Title: Forecasting evaluation in JDemetra+
Authors: David de Antonio Liedo - National Bank of Belgium (Belgium) [presenting]
Abstract: The new forecasting evaluation framework of the software JDemetra+ (JD+) is described, and its usefulness is proved for decision making and diagnosis. Our algorithms are inspired by recent ideas to apply small sample asymptotics to correct the well-known size distortions of popular test, e.g. Diebold-Mariano. Our example is motivated by the ESS Guidelines on Seasonal Adjustment, which suggest updating models, filters, outliers and regression parameters (henceforth, the specification) at regular time intervals.
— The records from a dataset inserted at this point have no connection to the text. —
Lemma user_matches_str uid u :
  user_matches (VStr uid) u = true <-> dict_get u "user_id" = Some (VStr uid).
Proof.
  unfold user_matches. destruct (dict_get u "user_id") as [[| s | f | b]|]; simpl;
    try (split; congruence).
  rewrite String.eqb_eq. split; congruence.
Qed.

Lemma user_exists_find db uid :
  user_exists db uid = false <-> find (user_matches (VStr uid)) (Db.users db) = None.
Proof.
  unfold user_exists. induction (Db.users db) as [|u us IH]; simpl; [tauto|].
  unfold user_matches at 1.
  destruct (dict_get u "user_id") as [[| s | f | b]|]; simpl; try exact IH.
  destruct (String.eqb s uid); simpl; [split; discriminate | exact IH].
Qed.

Section Gate.
Variable fromisoformat : string -> option datetime.



Lemma expired_iff d clock :
  datetime_lt (match tzinfo d with
               | None => replace_tzinfo d (Some timezone_utc)
               | Some _ => d
               end) (datetime_now_utc clock)
  = Some (instant d <? instant (datetime_now_utc clock)).
Proof.
  unfold datetime_lt, instant, datetime_now_utc, replace_tzinfo, wall_micros, toordinal.
  destruct d as [? ? ? ? ? ? ? [o|]]; simpl; reflexivity.
Qed.

Lemma get_current_user_state request clock db :
  snd (get_current_user fromisoformat request clock db) = db.
Proof.
  unfold get_current_user.
  destruct (authorization request) as [h|]; [|reflexivity].
  destruct (negb (Py.truthy h) || negb (Py.startswith "Bearer " h)); [reflexivity|].
  unfold bind, index1, find_one_session, find_one_user, read, ret, raise.
  destruct (nth_error (Py.split h "Bearer ") 1) as [tok|]; [|reflexivity].
  destruct (find _ (Db.user_sessions db)) as [s|]; [|reflexivity].
  destruct (Session.expires_at s) as [x|d].
  - destruct (fromisoformat x) as [d|]; [|reflexivity].
    destruct (datetime_lt _ _) as [[|]|]; try reflexivity.
    destruct (find _ (Db.users db)) as [[|? ?]|]; reflexivity.
  - destruct (datetime_lt _ _) as [[|]|]; try reflexivity.
    destruct (find _ (Db.users db)) as [[|? ?]|]; reflexivity.
Qed.

(** The outcome of the gate for a request that presents a token. *)
Lemma get_current_user_token request clock db token :
  bearer_token request = Some token ->
  fst (get_current_user fromisoformat request clock db) =
  match lookup_session db token with
  | None => inl (HTTPException 401 "Invalid session")
  | Some s =>
      match session_expiry fromisoformat s with
      | None => inl (PyException "ValueError")
      | Some d =>
          if instant d <? instant (datetime_now_utc clock)
          then inl (HTTPException 401 "Session expired")
          else match find (user_matches (VStr (Session.user_id s))) (Db.users db) with
               | Some u => inr (dict_without "password_hash" u)
               | None => inl (HTTPException 401 "User not found")
               end
      end
  end.
Proof.
  intros H. apply bearer_token_some in H.
  destruct H as [h [Ha [Ht [Hs Hn]]]].
  unfold get_current_user. rewrite Ha, Ht, Hs. cbn [negb orb].
  unfold bind, index1, find_one_session, find_one_user, read, ret, raise, lookup_session,
    session_expiry.
  rewrite Hn. cbn [fst snd].
  destruct (find _ (Db.user_sessions db)) as [s|]; [|reflexivity].
  destruct (Session.expires_at s) as [x|d]; [destruct (fromisoformat x) as [d|]|];
    try reflexivity.
  all: rewrite expired_iff;
    destruct (instant d <? instant (datetime_now_utc clock)); [reflexivity|];
    destruct (find _ (Db.users db)) as [u|] eqn:F; [|reflexivity];
    destruct u; [|reflexivity];
    apply find_user_nonempty in F; congruence.
Qed.

Lemma get_current_user_no_token request clock db :
  bearer_token request = None ->
  fst (get_current_user fromisoformat request clock db)
  = inl (HTTPException 401 "Not authenticated").
Proof.
  intros H. apply bearer_token_none in H. unfold get_current_user.
  destruct (authorization request) as [h|]; [|reflexivity].
  rewrite H. reflexivity.
Qed.

(** What the handlers learn from a request that passed the gate. *)
Lemma get_current_user_ok request clock db user :
  fst (get_current_user fromisoformat request clock db) = inr user ->
  get_current_user fromisoformat request clock db = (inr user, db)
  /\ dict_get user "password_hash" = None
  /\ exists uid, dict_get user "user_id" = Some (VStr uid).
Proof.
  intros H. split.
  { pose proof (get_current_user_state request clock db) as S.
    destruct (get_current_user fromisoformat request clock db) as [r db'].
    simpl in H, S. congruence. }
  destruct (bearer_token request) as [token|] eqn:B.
  - rewrite (get_current_user_token _ _ _ _ B) in H.
    destruct (lookup_session db token) as [s|]; [|discriminate].
    destruct (session_expiry fromisoformat s) as [d|]; [|discriminate].
    destruct (instant d <? _); [discriminate|].
    destruct (find _ (Db.users db)) as [u|] eqn:F; [|discriminate].
    injection H as <-. rewrite !dict_get_without. simpl. split; [reflexivity|].
    apply find_some in F. destruct F as [_ F]. apply user_matches_str in F.
    eauto.
  - rewrite (get_current_user_no_token _ _ _ B) in H. discriminate.
Qed.
End Gate.

(* ===================================================================== *)
(** ** Queries and what they denote *)
(* ===================================================================== *)

Section Dict.
Context {V : Type}.
Implicit Types (d : pydict V) (k : string) (v : V).

Lemma dict_get_set_same d k v : dict_get (dict_set d k v) k = Some v.
Proof.
  induction d as [|[k' v'] d IH]; simpl.
  - rewrite String.eqb_refl. reflexivity.
  - destruct (String.eqb k' k) eqn:E; simpl; rewrite E; auto.
Qed.

Lemma dict_get_set_other d k k' v :
  k <> k' -> dict_get (dict_set d k v) k' = dict_get d k'.
Proof.
  intros N. induction d as [|[k0 v0] d IH]; simpl.
  - destruct (String.eqb_spec k k'); congruence.
  - destruct (String.eqb_spec k0 k) as [E|E]; simpl.
    + destruct (String.eqb_spec k0 k'); congruence.
    + rewrite IH. reflexivity.
Qed.

Lemma dict_set_set d k v v' : dict_set (dict_set d k v) k v' = dict_set d k v'.
Proof.
  induction d as [|[k0 v0] d IH]; simpl.
  - rewrite String.eqb_refl. reflexivity.
  - destruct (String.eqb k0 k) eqn:E; simpl; rewrite E; congruence.
Qed.
End Dict.

Section Denotation.
Context {D : Type} (regex : Regex.engine) (field : D -> string -> option value).

Lemma denotes_set q g k c h :
  denotes regex field q g -> dict_get q k = None ->
  Mongo.compile_cond regex c = inr h ->
  denotes regex field (dict_set q k c) (fun d => g d && h (field d k)).
Proof.
  intros [f [Hc Hf]] Hk Hh. revert f g Hc Hf Hk. unfold denotes.
  induction q as [|[k0 c0] q IH]; intros f g Hc Hf Hk; simpl in *.
  - injection Hc as <-. rewrite Hh. eexists. split; [reflexivity|].
    intros d. cbn. rewrite <- Hf, andb_true_r. reflexivity.
  - destruct (String.eqb k0 k) eqn:E; [discriminate|].
    simpl. destruct (Mongo.compile_cond regex c0) as [e0|f0]; [discriminate|].
    destruct (Mongo.compile regex field q) as [e1|f1]; [discriminate|].
    injection Hc as <-.
    destruct (IH f1 f1 eq_refl (fun _ => eq_refl) Hk) as [f2 [E2 H2]].
    rewrite E2. eexists. split; [reflexivity|].
    intros d. cbn. rewrite H2, <- Hf, andb_assoc. reflexivity.
Qed.

(** A condition that the server refuses makes it refuse the query. *)
Lemma refused_set q g k c e :
  denotes regex field q g -> dict_get q k = None ->
  Mongo.compile_cond regex c = inl e ->
  Mongo.compile regex field (dict_set q k c) = inl e.
Proof.
  intros [f [Hc _]] Hk Hh. revert f Hc Hk.
  induction q as [|[k0 c0] q IH]; intros f Hc Hk; simpl in *.
  - rewrite Hh. reflexivity.
  - destruct (String.eqb k0 k) eqn:E; [discriminate|].
    simpl. destruct (Mongo.compile_cond regex c0) as [e0|f0]; [discriminate|].
    destruct (Mongo.compile regex field q) as [e1|f1]; [discriminate|].
    rewrite (IH f1 eq_refl Hk). reflexivity.
Qed.

Lemma denotes_ext q g g' :
  denotes regex field q g -> (forall d, g d = g' d) -> denotes regex field q g'.
Proof. intros [f [Hc Hf]] E. exists f. split; [exact Hc|]. congruence. Qed.

Lemma denotes_opt_set q g k oc clause :
  denotes regex field q g -> dict_get q k = None ->
  match oc with
  | Some c => exists h, Mongo.compile_cond regex c = inr h
                        /\ forall d, h (field d k) = clause d
  | None => forall d, clause d = true
  end ->
  denotes regex field (opt_set q k oc) (fun d => g d && clause d).
Proof.
  intros Hq Hk H. destruct oc as [c|]; simpl.
  - destruct H as [h [Hh E]].
    eapply denotes_ext; [eapply denotes_set; eauto|].
    intros d. simpl. rewrite E. reflexivity.
  - eapply denotes_ext; [exact Hq|]. intros d. rewrite H, andb_true_r. reflexivity.
Qed.

Lemma opt_set_get q k oc k' : k <> k' -> dict_get (opt_set q k oc) k' = dict_get q k'.
Proof. intros N. destruct oc; simpl; [apply dict_get_set_other; exact N | reflexivity]. Qed.

(** A query that the server refuses stays refused with more conditions. *)
Lemma compile_opt_set_refused q k oc e :
  Mongo.compile regex field q = inl e -> dict_get q k = None ->
  Mongo.compile regex field (opt_set q k oc) = inl e.
Proof.
  intros Hq Hk. destruct oc as [c|]; [|exact Hq]. simpl.
  induction q as [|[k0 c0] q IH]; simpl in *; [discriminate|].
  destruct (String.eqb k0 k); [discriminate|]. simpl.
  destruct (Mongo.compile_cond regex c0) as [e0|f0]; [exact Hq|].
  destruct (Mongo.compile regex field q) as [e1|f1]; [|discriminate].
  rewrite IH; auto.
Qed.
End Denotation.

Lemma with_section_opt_set s q :
  with_section s q = opt_set q "section" (option_map (fun x => Mongo.Is (VStr x)) (given s)).
Proof. unfold with_section, given. destruct s as [x|]; [destruct (Py.truthy x)|]; reflexivity. Qed.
Thus, users need to fix on their own the precise updating policies because currently there are not data-driven rules in JDemetra+ to decide how to do it or how frequently. We propose calculating out-of-sample forecasts over the last two years using recursive parameter estimation. If those forecasts improve those that would have resulted using the new specification automatically proposed by JD+ we would suggest discarding the update. Using thousands of series for the US and the EU, we will provide an experimental overview of the number of times our decision rule would advise us to update the specification over the last five years, and what the gains would be. They will be given by the decrease in the root mean squared forecast error (RMSE). We will consider both the errors at forecasting unadjusted data and revision errors over a given time interval. The last concept requires approximating the true adjusted data for the whole sample averaging all accepted methods.